Stored data entries
Lemma reachable_keeps
  (plan : list progress_row -> list progress_row) (w : world) :
  Inv empty_db -> reachable plan w -> world_inv Inv w.
Proof.
  intros H0. induction 1 as [|c w Hw IH|w Hw IH].
  - split; exact H0.
  - now apply run_keeps.
  - destruct IH as [_ Hc]. split; exact Hc.
Qed.
End Keeps.

(** ** Keys and references *)

Lemma has_user_In (d : db) (x : Z) :
  has_user d x = true <-> In x (map u_id (users d)).
Proof.
  unfold has_user. rewrite existsb_exists, in_map_iff. split.
  - intros (u & Hin & Hu). apply Z.eqb_eq in Hu. now exists u.
  - intros (u & Hu & Hin). exists u. split; [exact Hin | now apply Z.eqb_eq].
Qed.

Lemma has_exercise_In (d : db) (x : Z) :
  has_exercise d x = true <-> In x (map e_id (exercises d)).
Proof.
  unfold has_exercise. rewrite existsb_exists, in_map_iff. split.
  - intros (e & Hin & He). apply Z.eqb_eq in He. now exists e.
  - intros (e & He & Hin). exists e. split; [exact Hin | now apply Z.eqb_eq].
Qed.

Lemma references_ok_iff (d : db) :
  references_ok d
  <-> (forall g, In g (grades d) ->
                 In (g_user_id g) (map u_id (users d))
                 /\ In (g_exercise_id g) (map e_id (exercises d)))
      /\ (forall p, In p (user_progress d) ->
                    In (p_user_id p) (map u_id (users d))
                    /\ In (p_exercise_id p) (map e_id (exercises d))).
Proof.
  unfold references_ok. rewrite !Forall_forall.
  split; intros [Hg Hp]; split; intros x Hx.
  - rewrite <- has_user_In, <- has_exercise_In. now apply Hg.
  - rewrite <- has_user_In, <- has_exercise_In. now apply Hp.
  - rewrite has_user_In, has_exercise_In. now apply Hg.
  - rewrite has_user_In, has_exercise_In. now apply Hp.
Qed.

Lemma StronglySorted_map_filter {A} (k : A -> Z) (f : A -> bool) (l : list A) :
  StronglySorted Z.lt (map k l) -> StronglySorted Z.lt (map k (filter f l)).
Proof.
  induction l as [|x l IH]; simpl; intros H; [constructor |].
  inversion H as [|? ? Hs Hall]; subst.
  destruct (f x); simpl; [| now apply IH].
  constructor; [now apply IH |].
  rewrite Forall_map in *. apply incl_Forall with (2 := Hall), incl_filter.
Qed.

Lemma ids_ok_filter {A} (k : A -> Z) (f : A -> bool) (l : list A) (seq : Z) :
  ids_ok (map k l) seq -> ids_ok (map k (filter f l)) seq.
Proof.
  intros [Hs Hb]. split; [now apply StronglySorted_map_filter |].
  rewrite Forall_map in *. apply incl_Forall with (2 := Hb), incl_filter.
Qed.

Lemma StronglySorted_snoc (ids : list Z) (x : Z) :
  StronglySorted Z.lt ids -> Forall (fun i => i < x) ids ->
  StronglySorted Z.lt (ids ++ [x]).
Proof.
  induction 1 as [|i ids Hs IH Hall]; intros Hx; simpl.
  - repeat constructor.
  - inversion Hx as [|? ? Hi Hrest]; subst.
    constructor; [now apply IH |].
    apply Forall_app. split; [exact Hall | now repeat constructor].
Qed.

**PROBLEM TO SOLVE**
Beginning with the line that contains "(2 := Hall), incl_filter.", each line of the records above through the last one must be printed word for word.

**WRITTEN SOLUTION**
  rewrite Forall_map in *. apply incl_Forall with (2 := Hall), incl_filter.
Qed.

Lemma ids_ok_filter {A} (k : A -> Z) (f : A -> bool) (l : list A) (seq : Z) :
  ids_ok (map k l) seq -> ids_ok (map k (filter f l)) seq.
Proof.
  intros [Hs Hb]. split; [now apply StronglySorted_map_filter |].
  rewrite Forall_map in *. apply incl_Forall with (2 := Hb), incl_filter.
Qed.

Lemma StronglySorted_snoc (ids : list Z) (x : Z) :
  StronglySorted Z.lt ids -> Forall (fun i => i < x) ids ->
  StronglySorted Z.lt (ids ++ [x]).
Proof.
  induction 1 as [|i ids Hs IH Hall]; intros Hx; simpl.
  - repeat constructor.
  - inversion Hx as [|? ? Hi Hrest]; subst.
    constructor; [now apply IH |].
    apply Forall_app. split; [exact Hall | now repeat constructor].
Qed.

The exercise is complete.